So in Singapore, where it sometimes seems like
only the academic political discourse can operate
in a mostly free, unfettered fashion, we would
expect public discourse to follow an analytical
path as well, because it has not been proscribed,
the 'OB' markers have not been put up around the
examination of the minutiae of Singapore's political
institutions.
For it is not so naughty to wonder what little
modifications could be made to improve a system
that is seen as mostly beneficial by most parties
involved. Perhaps the PAP government prefers things
to be this way. More than being exceptionally
successful in the business of politics, they have
become so skilled at anticipating political demands
and outcomes that they can modify the system enough
so its empirical features are far more interesting
to the public than features that could come to
be in a far off future of substantial systemic
reform.
This tendency for a mostly academic consideration
of political reforms may have been exhibited at
the Politics 21 Seminar entitled Non-Partisanship:
Politics Without Punishment, hosted by the Think
Centre and Socratic Circle on the evening of 28
January 2000. The matters under consideration
by the four panelists and 50-some audience-members
concerned neither hard and fast policy issues
nor systemic reforms of the Singaporean state.
Instead,
a more or less singular question was under consideration:
have the movements by the PAP government to open
up more space in civil society for nonpartisan
participation in the political sphere actually
succeeded? Perhaps a related, less explicit question
was the truthful consideration of what would truly
result from any of this success? The answers alluded
to, possibly by accident, may have been more than
the panelists intended.
Nominated Member of Parliament Chong Chia Goh
led off the proceedings with some meditations
on why the inability of the opposition to form
itself into a viable political force for change
required an alternative, and that nonpartisanship
was the key.
Mr.
Zulkifli Baharuddin, another NMP was quite adept
in pointing out the possible implications of the
successful institutionalization of the NMP feature
for the political opposition; they'd either need
to articulate a coherent political vision, or
they would lose ground and position to the NMPs.

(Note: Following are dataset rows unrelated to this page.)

(* ===== verification/ThreadPool.v ===== *)
(** * [muduo::ThreadPool] ([3rd_party/muduo/muduo/base/ThreadPool.{h,cc}])

    A queue of tasks behind a mutex and two conditions, filled by [run] and
    emptied by worker threads, over the interleaving semantics of [Monitor].
    [running_] is read by the workers without the mutex, so that loop is a
    [While] outside the critical section. A task is a value [T]; running it
    records it in the worker's locals. [threads_] and [maxQueueSize_] do not
    change after [start], so they are arguments. Thread names, the init
    callback, exceptions of tasks and [join] are not modelled. *)
From S2P Require Import Prelude Monitor.

Section threadpool.
Context {T : Type} (maxQueueSize_ : Z) (nthreads : nat).

(** [tpushed] and [ttaken] are ghost state. *)
Record pool := mkTasks { queue_ : list T; running_ : bool; tpushed : list T; ttaken : list T }.
Record wlocals := mkWLocals { task : option T; executed : list T; wresult : Z }.
Abbreviation instr := (instr pool wlocals).

Definition notEmpty_ : nat := 0.
Definition notFull_ : nat := 1.

(** [isFull()]; its [assertLocked] holds wherever it is called below. *)
Definition isFull (d : pool) : bool := (0 <? maxQueueSize_) && (maxQueueSize_ <=? zlen (queue_ d)).
Definition is_empty (d : pool) : bool := match queue_ d with [] => true | _ => false end.

Definition tassert (b : pool -> bool) : instr := Act (fun d l => assert_ (b d);; Ok (d, l)).
Definition push_task (x : T) : instr := Act (fun d l =>
  Ok (mkTasks (queue_ d ++ [x]) (running_ d) (tpushed d ++ [x]) (ttaken d), l)).
Definition pop_task : instr := Act (fun d l =>
  match queue_ d with
  | x :: q => Ok (mkTasks q (running_ d) (tpushed d) (ttaken d ++ [x]), mkWLocals (Some x) (executed l) (wresult l))
  | [] => Fail FBounds
  end).
Definition set_stopped : instr := Act (fun d l =>
  Ok (mkTasks (queue_ d) false (tpushed d) (ttaken d), l)).
Definition read_size : instr := Act (fun d l =>
  Ok (d, mkWLocals (task l) (executed l) (zlen (queue_ d)))).

(** [if (task) task();] in a worker, and the task of [run] without threads. *)
Definition perform (l : wlocals) : wlocals := mkWLocals None (executed l ++ option_list (task l)) (wresult l).
Definition perform_now (x : T) (l : wlocals) : wlocals := mkWLocals (task l) (executed l ++ [x]) (wresult l).
Definition no_task (l : wlocals) : wlocals := mkWLocals None (executed l) (wresult l).

Definition run_task (x : T) : list instr :=
  if (nthreads =? 0)%nat then [Local (perform_now x)]
  else MutexLockGuard_ctor ++
       [While isFull (Condition_Wait notFull_); tassert (fun d => negb (isFull d)); push_task x] ++
       Condition_Notify notEmpty_ ++ MutexLockGuard_dtor.

Definition take : list instr :=
  MutexLockGuard_ctor ++
  [While (fun d => is_empty d && running_ d) (Condition_Wait notEmpty_); Local no_task;
   If (fun d => negb (is_empty d))
      (pop_task :: if 0 <? maxQueueSize_ then Condition_Notify notFull_ else [])] ++
  MutexLockGuard_dtor.

Definition runInThread : list instr := [While running_ (take ++ [Local perform])].

Definition stop : list instr :=
  MutexLockGuard_ctor ++ [set_stopped] ++ Condition_NotifyAll notEmpty_ ++ MutexLockGuard_dtor.
Definition queueSize : list instr := MutexLockGuard_ctor ++ [read_size] ++ MutexLockGuard_dtor.

(** ** Programs: workers, and callers of the public methods *)
Inductive tcall := TRun (x : T) | TStop | TQueueSize.
Definition tcall_code (c : tcall) : list instr :=
  match c with TRun x => run_task x | TStop => stop | TQueueSize => queueSize end.
Inductive role := Worker | Caller (cs : list tcall).
Definition role_code (r : role) : list instr :=
  match r with Worker => runInThread | Caller cs => concat (tcall_code <$> cs) end.

(** After [start]: the queue is empty and the pool runs. *)
Definition tstart (roles : gmap tid_t role) : system pool wlocals :=
  mkSystem None 0 (mkTasks [] true [] [])
    ((fun r => mkThread (role_code r) (mkWLocals None [] 0)) <$> roles) None.

(** ** Invariant *)
Definition pool_inv (d : pool) : Prop :=
  tpushed d = ttaken d ++ queue_ d /\ (0 < maxQueueSize_ -> zlen (queue_ d) <= maxQueueSize_).

Lemma isFull_false d : isFull d = false -> 0 < maxQueueSize_ -> zlen (queue_ d) < maxQueueSize_.
Proof using. unfold isFull. intros [H|H]%andb_false_iff ?; unbool; lia. Qed.

Lemma safe_run_task n x k d l :
  (forall m d' l', (m <= n)%nat -> safe pool_inv m Free k d' l') -> safe pool_inv n Free (run_task x ++ k) d l.
Proof using.
  intros Hk. unfold run_task. destruct (nthreads =? 0)%nat.
  { destruct n as [|n]; [done|]. apply Hk. lia. }
  rewrite <- !app_assoc. apply safe_ctor. intros d1 m1 ? HI1.
  apply safe_wait_loop; [done|]. intros d2 m2 ? [Hp Hl] Hf. eapply safe_act; [by rewrite Hf|]. intros m3 ?.
  eapply safe_act; [done|]. intros m4 ?. apply safe_notify. intros m5 ?. apply safe_dtor; [|intros; apply Hk; lia].
  split; cbn; [by rewrite Hp, app_assoc|]. intros Hmax. pose proof (isFull_false _ Hf Hmax). zlen_lia.
Qed.

Lemma safe_take_task n k d l :
  (forall m d' l', (m <= n)%nat -> safe pool_inv m Free k d' l') -> safe pool_inv n Free (take ++ k) d l.
Proof using.
  intros Hk. unfold take. rewrite <- !app_assoc. apply safe_ctor. intros d1 m1 ? HI1.
  apply safe_wait_loop; [done|]. intros d2 m2 ? HI2 _. destruct m2 as [|m2]; [done|]. cbn [app safe].
  apply safe_if.
  - intros He m3 ?. unfold is_empty in He. destruct (queue_ d2) as [|x q] eqn:E; [done|].
    eapply safe_act; [by rewrite E|]. intros m4 ?. destruct HI2 as [Hp Hl]. rewrite E in *.
    assert (HI3 : pool_inv (mkTasks q (running_ d2) (tpushed d2) (ttaken d2 ++ [x]))).
    { split; cbn; [by rewrite Hp, <- app_assoc|]. intros Hmax. specialize (Hl Hmax). zlen_lia. }
    destruct (0 <? maxQueueSize_).
    + apply safe_notify. intros m5 ?. apply safe_dtor; [done | intros; apply Hk; lia].
    + apply safe_dtor; [done | intros; apply Hk; lia].
  - intros _ m3 ?. apply safe_dtor; [done | intros; apply Hk; lia].
Qed.

Lemma safe_role r n d l : safe pool_inv n Free (role_code r) d l.
Proof using.
  destruct r as [|cs]; cbn [role_code].
  - apply safe_free_loop; [|intros; by apply safe_nil]. intros m k d1 l1 Hk. rewrite <- app_assoc.
    apply safe_take_task. intros m2 d2 l2 ?. destruct m2 as [|m2]; [done|]. apply Hk. lia.
  - revert n d l. induction cs as [|c cs IH]; intros n d l; [by apply safe_nil|].
    cbn [fmap list_fmap concat]. destruct c; cbn [tcall_code].
    + apply safe_run_task. intros. apply IH.
    + unfold stop. rewrite <- !app_assoc. apply safe_ctor. intros d1 m1 _ [Hp Hl].
      eapply safe_act; [done|]. intros m2 _. apply safe_notify_all. intros m3 _.
      by apply safe_dtor; [split | intros; apply IH].
    + unfold queueSize. rewrite <- !app_assoc. apply safe_ctor. intros d1 m1 _ HI.
      eapply safe_act; [done|]. intros m2 _. apply safe_dtor; [done | intros; apply IH].
Qed.

Lemma pool_good roles s : rtc step (tstart roles) s -> good pool_inv s.
Proof using.
  apply monitor_sound; [done | done | done | split; [done | intros ?; cbn; zlen_lia]|].
  intros t th. cbn. rewrite lookup_fmap, fmap_Some. intros (r & _ & ->) d n. by apply safe_role.
Qed.
End threadpool.
Arguments pool T : clear implicits.
Arguments wlocals T : clear implicits.
Arguments tcall T : clear implicits.
Arguments role T : clear implicits.

(** Under every interleaving of any number of workers and callers, no
    assertion of the pool fails and the empty deque is never popped; whenever
    the mutex is free, tasks have been taken in the order they were put and
    none was lost or duplicated, and the queue respects [maxQueueSize_]. *)
Theorem ThreadPool_fifo {T} (maxQueueSize_ : Z) (nthreads : nat) (roles : gmap tid_t (role T)) s :
  rtc step (tstart maxQueueSize_ nthreads roles) s ->
  crashed s = None /\
  (owner s = None -> tpushed (data s) = ttaken (data s) ++ queue_ (data s) /\
     (0 < maxQueueSize_ -> zlen (queue_ (data s)) <= maxQueueSize_)).
Proof.
  intros Hr%pool_good. split; [apply (good_live _ _ Hr)|]. intros Ho.
  destruct (good_free _ _ Hr Ho) as [[? ?] _]. done.
Qed.

(** ** Examples *)
Module Example.
(** One worker, a bound of one, a producer of two tasks. *)
Definition roles : gmap tid_t (role Z) := {[1 := Worker; 2 := Caller [TRun 10; TRun 20]; 3 := Caller [TStop]]}.
Definition s0 : system (pool Z) (wlocals Z) := tstart 1 1 roles.

(** The producer fills the queue and waits; the worker takes a task, which wakes it. *)
Definition sched : list (tid_t * choice) :=
  replicate 8 (2, NoChoice) ++ replicate 5 (2, NoChoice) ++ replicate 7 (1, NoChoice) ++ [(1, Wake 2)] ++ replicate 3 (1, NoChoice).
Definition s1 : system (pool Z) (wlocals Z) := match run s0 sched with Some s => s | None => s0 end.
Lemma s1_reached : rtc step s0 s1.
Proof. apply (run_rtc _ sched). vm_compute. reflexivity. Qed.

Lemma ThreadPool_fifo_witness :
  ttaken (data s1) = [10] /\ tpushed (data s1) = ttaken (data s1) ++ queue_ (data s1).
Proof.
  split; [vm_compute; reflexivity|].
  apply (ThreadPool_fifo 1 1 roles s1 s1_reached). vm_compute. reflexivity.
Defined.

(** The producer waits for room; the pool is stopped before the worker looks at it. *)
Definition stop_sched : list (tid_t * choice) :=
  replicate 13 (2, NoChoice) ++ replicate 6 (3, NoChoice) ++ [(1, NoChoice)].
Definition stranded : system (pool Z) (wlocals Z) := match run s0 stop_sched with Some s => s | None => s0 end.

Lemma stranded_reached : rtc step s0 stranded.
Proof. apply (run_rtc _ stop_sched). vm_compute. reflexivity. Qed.

(** The producer in its wait loop: it can only wake up spuriously, find the
    queue full and wait again. *)
Abbreviation tinstr := (instr (pool Z) (wlocals Z)).
Definition rest : list tinstr :=
  [tassert (fun d => negb (isFull 1 d)); push_task 20] ++ Condition_Notify notEmpty_ ++ MutexLockGuard_dtor.
Definition loop : list tinstr := While (isFull 1) (Condition_Wait notFull_) :: rest.
Definition cycle : list (option tid_t * list tinstr) :=
  [(None, PCondAsleep notFull_ :: AssignHolder :: loop); (None, PMutexLock :: AssignHolder :: loop);
   (Some 2, AssignHolder :: loop); (Some 2, loop);
   (Some 2, UnassignHolder :: PCondWait notFull_ :: AssignHolder :: loop);
   (Some 2, PCondWait notFull_ :: AssignHolder :: loop)].

Definition l0 : wlocals Z := mkWLocals None [] 0.

Section waiting.
(** The threads when the producer is stranded: all others have finished. *)
Context (m : gmap tid_t (thread (pool Z) (wlocals Z))).
Hypothesis others_finished : map_Forall (fun t th => t = 2 \/ code th = []) m.

Record waiting (s : system (pool Z) (wlocals Z)) : Prop := {
  w_live : crashed s = None;
  w_data : data s = mkTasks [10] false [10] [];
  w_code : exists c, In (owner s, c) cycle /\ threads s = <[2 := mkThread c l0]> m;
}.

Lemma waiting_step s s' : waiting s -> step s s' -> waiting s'.
Proof using others_finished.
  intros [Hl Hd (c & Hc & Ht)] (t & ch & He).
  assert (Hgoal : forall o h c', In (o, c') cycle ->
    waiting (mkSystem o h (mkTasks [10] false [10] []) (<[2 := mkThread c' l0]> m) None)).
  { intros o h c' Hin. split; [done | done|]. by exists c'. }
  unfold exec in He. rewrite Hl, Ht, lookup_insert in He. case_decide as E; [subst t|].
  2: { destruct (m !! t) as [[k l]|] eqn:Et; [|done].
       destruct (others_finished t _ Et) as [?|Hk]; [congruence|]. cbn in Hk. by subst k. }
  destruct s as [o h d th cr]. cbn in *. subst.
  repeat (destruct Hc as [[= <- <-]|Hc]; [|]); try done;
    cbn in He; injection He as <-; rewrite insert_insert_eq; apply Hgoal; cbn; tauto.
Qed.

Lemma waiting_forever s s' : waiting s -> rtc step s s' ->
  exists th, threads s' !! 2 = Some th /\ code th <> [] /\ queue_ (data s') = [10].
Proof using others_finished.
  intros Hw Hr. assert (waiting s') as [_ Hd (c & Hc & Ht)] by (eapply rtc_invariant; [apply waiting_step | exact Hr | done]).
  exists (mkThread c l0). rewrite Ht, lookup_insert_eq, Hd. split_and!; [done | | done].
  cbn in *. repeat (destruct Hc as [[= _ <-]|Hc]; [done|]). done.
Qed.
End waiting.

(** [stop] leaves producers behind. A thread that waits in [run] for room is
    not woken by [stop], which notifies [notEmpty_] only, and its loop does not
    look at [running_]: from the state [stranded], which a pool with one worker
    reaches, every continuation has the producer still inside [run], and the
    task that is queued is never executed. *)
Theorem ThreadPool_stop_strands_producer s : rtc step stranded s ->
  exists th, threads s !! 2 = Some th /\ code th <> [] /\ queue_ (data s) = [10].
Proof.
  apply (waiting_forever {[1 := mkThread [] l0; 3 := mkThread [] l0]}).
  - intros t th. rewrite lookup_insert_Some, lookup_singleton_Some. intros [[_ <-]|[_ [_ <-]]]; by right.
  - split; [vm_compute; reflexivity..|]. eexists. split; [left; reflexivity | vm_compute; reflexivity].
Qed.

Lemma ThreadPool_stop_strands_producer_witness :
  exists th, threads stranded !! 2 = Some th /\ code th <> [] /\ queue_ (data stranded) = [10].
Proof. apply (ThreadPool_stop_strands_producer stranded). constructor. Defined.
End Example.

Ms. Eleanor Wong, an attorney, expressed her belief
that it was difficult for any opposition to truly
oppose a government which is quite good at painting
itself in purely pragmatic terms. To oppose them
would almost require one to present one's self
as unpragmatic, and this is why nonpartisanship
makes for a much better form of policy criticism.
Finally, Mr. Chia Shi Teck, while managing to
fall off track in many ways did succeed in making
a valuable point early on in his speech; frequently,
the more concrete suggestions of the NMPs have
been mocked by true elected members and ignored
by the press, thus pointing out some of the realistic
limitations of the system.
Most interesting, however, were the parallel suggestions
that emerged in the speeches of both Mr.'s Goh
and Chia: the notion that perhaps it was time
to create a new structure within the parliamentary
system to further legitimize the kind of role
that the NMP was supposed to exemplify.
Both men, though seeming to come from different
perspectives and political persuasions seemed
to agree that perhaps some sort of second house
should be added on to the present Parliament which
could adequately add guidance to the legislative
process. The specifics seemed to vary for both
men; while Goh's vague outline seemed to include
a true upper house to be constructed above and
beyond the present Parliament, Chia's more concrete
proposal encompassed a group of specific interest-representing,
nationally-elected MPs who would be nonpartisan
and have a role both in and outside the present
Parliament.
What was most interesting about their idea and
the crowd's response was the way that many people
seemed highly concerned with the specifics of
this system, and less with the framework it encompassed.
The audience seemed to ask more questions about
whether or not such a group would adequately represent
a variety of interests that the MPs may not adequately
consider at this point.
Missing from the discussion, though, was a consideration
of how much of a change such an upper house would
really bring to the present system of legislating.
More than the efficacy of its interest representation,
it cannot be doubted that a brand new bicameral
configuration for the nation's legislature would
have the effect of vastly altering the power relations
between Parliament and populace.
Instead of examining this highly normative concern,
the discussion was oriented almost entirely in
the area of the efficacy of such a system, a far
more empirical concern. If the OB markers truly
exist within the system of governance at present,
than it would seem that the public discourse on
systemic reform really concentrates more on political
science than political framework.
Mr. Zulkifli's speech, though presented quite
calmly and without much pomp, seemed perhaps to
be the most provocative of all those given during
the seminar. His presentation did the best job
of engaging the notion of 'politics without punishment,'
by answering in the negative to the supposition;
while not punishing necessarily to the Government
or the NMPs themselves, opposition MPs would be
presented with a much more daunting task of maintaining
their relevance in the legislative arena.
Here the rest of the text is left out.